Do you like getting unexpected Valentine cards from an unknown admirer? Does it put a spring in your step or does it make you feel like you are being stalked? You start to be suspicious of everybody you know and if someone is friendly to you, instead of being grateful, you begin to suspect them of being your admirer!
When you don’t know who is communicating with you, we are not sure how to react. As humans we want to know we are talking to. That’s why we intuitively dislike “cold calls” because we don’t know who we are speaking to and why they are talking to us.
I work with many organisations who are seeking to improve their worlds through crowdsourcing and collaboration and interaction is a key recipe to success. Sometimes, I am asked if we can make the users anonymous, as they feel that people are more likely to take part. However, in reality, having anonymity may help someone feel safe, but it does not help collaboration.

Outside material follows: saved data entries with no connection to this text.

(** What one request does to the orchestrator, by the kind of its outcome. *)
Lemma serve_step (q : Relay.request) (w : World) (o : Orchestrator.t) :
  match Relay.serve q (w, o) with
  | (Ok (Relay.Sections s), (_, o')) =>
      (exists block, interactions_of o' = interactions_of o ++ [block]) /\
      drafts_of o' = drafts_of o /\
      Orchestrator.current_state o' = Some s /\
      ThoughtProcessor.current_narrative (Orchestrator.thought_processor o')
        = connected_narrative s /\
      ThoughtProcessor.current_growth_points (Orchestrator.thought_processor o')
        = growth_points s
  | (Ok (Relay.BlogPost _), (_, o')) =>
      Orchestrator.thought_processor o' = Orchestrator.thought_processor o /\
      Orchestrator.current_state o' = Orchestrator.current_state o /\
      (exists d, drafts_of o' = drafts_of o ++ [d])
  | (Raise _, (_, o')) => o' = o
  end.
Proof.
  destruct q as [idea|refinement|]; unfold Relay.serve, bind, ret.
  - rewrite process_initial_idea_run, process_brain_dump_run.
    destruct (generate_content _ w) as [[response|f] w1].
    + destruct (now_isoformat w1) as [ts w2]. simpl.
      repeat split. now eexists.
    + simpl. now destruct o.
  - rewrite refine_content_run, refine_narrative_run.
    destruct (generate_content _ w) as [[response|f] w1].
    + destruct (now_isoformat w1) as [ts w2]. simpl.
      repeat split. now eexists.
    + simpl. now destruct o.
  - rewrite finalize_to_blog_run.
    destruct (Orchestrator.current_state o) as [sections|] eqn:Hs;
      [|reflexivity].
    rewrite convert_draft_run.
    destruct (send_message _ w) as [[response|f] w1].
    + destruct (Draft2Blog._extract_styled_content response) as [styled|e].
      * destruct (now_isoformat w1) as [ts w2]. simpl.
        repeat split. now eexists.
      * simpl. rewrite <- Hs. now destruct o.
    + simpl. rewrite <- Hs. now destruct o.
Qed.

Lemma serve_all_from (qs : list Relay.request) (w : World) (o : Orchestrator.t) :
  coherent o ->
  let '(rs, (_, o')) := Relay.serve_all qs (w, o) in
  List.length rs = List.length qs /\
  coherent o' /\
  List.length (interactions_of o')
    = (List.length (interactions_of o) + count_sections rs)%nat /\
  List.length (drafts_of o')
    = (List.length (drafts_of o) + count_posts rs)%nat /\
  (Orchestrator.current_state o' = None <->
   Orchestrator.current_state o = None /\ count_sections rs = 0%nat).
Proof.
  revert w o; induction qs as [|q qs IH]; intros w o Hco.
  - simpl. split; [reflexivity|]. split; [exact Hco|].
    split; [lia|]. split; [lia|]. tauto.
  - cbn [Relay.serve_all].
    pose proof (serve_step q w o) as Hstep.
    destruct (Relay.serve q (w, o)) as [r [w1 o1]].
    assert (Hco1 : coherent o1).
    { destruct r as [[s|b]|e].
      - destruct Hstep as (_ & _ & Hs & Hn & Hg).
        intros s' Hs'. rewrite Hs in Hs'. inversion Hs'; subst. now split.
      - destruct Hstep as (Hp & Hs & _).
        intros s' Hs'. rewrite Hp. apply Hco. now rewrite <- Hs.
      - now subst o1. }
    specialize (IH w1 o1 Hco1).
    destruct (Relay.serve_all qs (w1, o1)) as [rs [w2 o2]].
    destruct IH as (Hlen & Hco2 & Hint & Hdr & Hnone).
    split; [simpl; lia|]. split; [exact Hco2|].
    destruct r as [[s|b]|e]; cbn [count_sections count_posts].
    + destruct Hstep as ([block Hb] & Hd & Hs & _).
      rewrite Hint, Hdr, Hb, Hd, length_app. simpl.
      split; [lia|]. split; [lia|]. split.
      * intros Hn. apply Hnone in Hn as [Hn _]. rewrite Hs in Hn. discriminate.
      * intros [_ Hn]. discriminate.
    + destruct Hstep as (Hp & Hs & [d Hd]).
      unfold interactions_of in *. rewrite Hint, Hdr, Hd, Hp, length_app. simpl.
      rewrite <- Hs. split; [lia|]. split; [lia|]. exact Hnone.
    + subst o1. split; [lia|]. split; [lia|]. exact Hnone.
Qed.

When we do not know who someone is, we do not know how to behave and interact with them. I don’t know if I am collaborating with my friend across the desk, the CEO or the receptionist. You would talk to each of these people in a different way, so if you don’t know who it is, most choose the generic option, rather than the tailored option that would have more success.

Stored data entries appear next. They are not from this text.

(** * Surya encoder image processor: a shallow embedding

    This development embeds [surya/common/donut/processor.py]
    ([SuryaEncoderImageProcessor]) and states its specification as theorems.

    - Python integers are [Z]; array extents are [nat].
    - A NumPy array is its shape, its dtype and its items read by index.
    - Floating point is IEEE 754 binary32 / binary64 with round-to-nearest-even,
      taken from the standard library's executable [SpecFloat].
    - A raised exception is the [Raise] branch of [result]; a list comprehension
      is [mapM], which stops at the first element that raises. *)

From Stdlib Require Import ZArith List Lia Bool QArith Qabs.
From Stdlib Require Import Floats.SpecFloat.
Import ListNotations.

Local Open Scope Z_scope.

(* ================================================================== *)
(** ** Exceptions *)

Inductive exn : Type :=
| AssertionError
| IndexError
| ValueError
| TypeError
| OverflowError
| cv2_error.

Inductive result (A : Type) : Type :=
| Ok (a : A)
| Raise (e : exn).

Arguments Ok {A} a.
Arguments Raise {A} e.

Definition bind {A B : Type} (m : result A) (k : A -> result B) : result B :=
match m with
| Ok a => k a
| Raise e => Raise e
end.

Notation "x <- m ;; k" := (bind m (fun x => k))
  (at level 61, m at next level, right associativity).
Notation "m ;;; k" := (bind m (fun _ => k))
  (at level 61, right associativity).

(** [assert cond] *)
Definition assert (b : bool) : result unit :=
if b then Ok tt else Raise AssertionError.

(** [[f(x) for x in xs]]: evaluated left to right, the first exception
    aborts the comprehension. *)
Fixpoint mapM {A B : Type} (f : A -> result B) (xs : list A) : result (list B) :=
match xs with
| [] => Ok []
| x :: xs' => y <- f x ;; ys <- mapM f xs' ;; Ok (y :: ys)
end.

(** [for x in xs: body(x)] where the body only raises or passes. *)
Fixpoint forM_ {A : Type} (f : A -> result unit) (xs : list A) : result unit :=
match xs with
| [] => Ok tt
| x :: xs' => f x ;;; forM_ f xs'
end.

(** [xs[i]] for a non-negative literal index. *)
Definition getitem {A : Type} (xs : list A) (i : nat) : result A :=
match nth_error xs i with
| Some x => Ok x
| None => Raise IndexError
end.

(* ================================================================== *)
(** ** Floating point: binary32 and binary64 *)

Module F32.
Definition prec : Z := 24.
Definition emax : Z := 128.
Definition of_Z (n : Z) : spec_float := binary_normalize prec emax n 0 false.
Definition round (x : spec_float) : spec_float :=
match x with
| S754_finite s m e => binary_round prec emax s m e
| _ => x
end.
Definition mul := SFmul prec emax.
Definition sub := SFsub prec emax.
Definition div := SFdiv prec emax.
End F32.

Module F64.
Definition prec : Z := 53.
Definition emax : Z := 1024.
Definition of_Z (n : Z) : spec_float := binary_normalize prec emax n 0 false.
Definition round (x : spec_float) : spec_float :=
match x with
| S754_finite s m e => binary_round prec emax s m e
| _ => x
end.
Definition mul := SFmul prec emax.
Definition sub := SFsub prec emax.
Definition div := SFdiv prec emax.
End F64.

(** A Python number: [int] or [float] (a binary64). *)
Inductive pynum : Type :=
| PyInt (z : Z)
| PyFloat (x : spec_float).

Definition to_f64 (v : pynum) : spec_float :=
match v with
| PyInt z => F64.of_Z z
| PyFloat x => x
end.

Definition to_f32 (v : pynum) : spec_float :=
match v with
| PyInt z => F32.of_Z z
| PyFloat x => F32.round x
end.

(** Whether NumPy can take a Python scalar as a float.  A Python int whose
    nearest binary64 would be an infinity (magnitude from [2^1024 - 2^970]
    on) cannot be converted: NumPy raises [OverflowError]. *)
Definition fits_float (v : pynum) : bool :=
match v with
| PyFloat _ => true
| PyInt z => Z.abs z <? 2 ^ 1024 - 2 ^ 970
end.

The other factor with anonymity is that I can’t get others involved if I don’t where they are and how to contact them. Most organisations want people to develop networks throughout the organisation and then use them, being anonymous directly conflicts with that objective.
I think you can tell which side of the anonymity argument I sit on! I will always push against anonymous for the sake of collaboration, but I would be interested to hear your views on this area.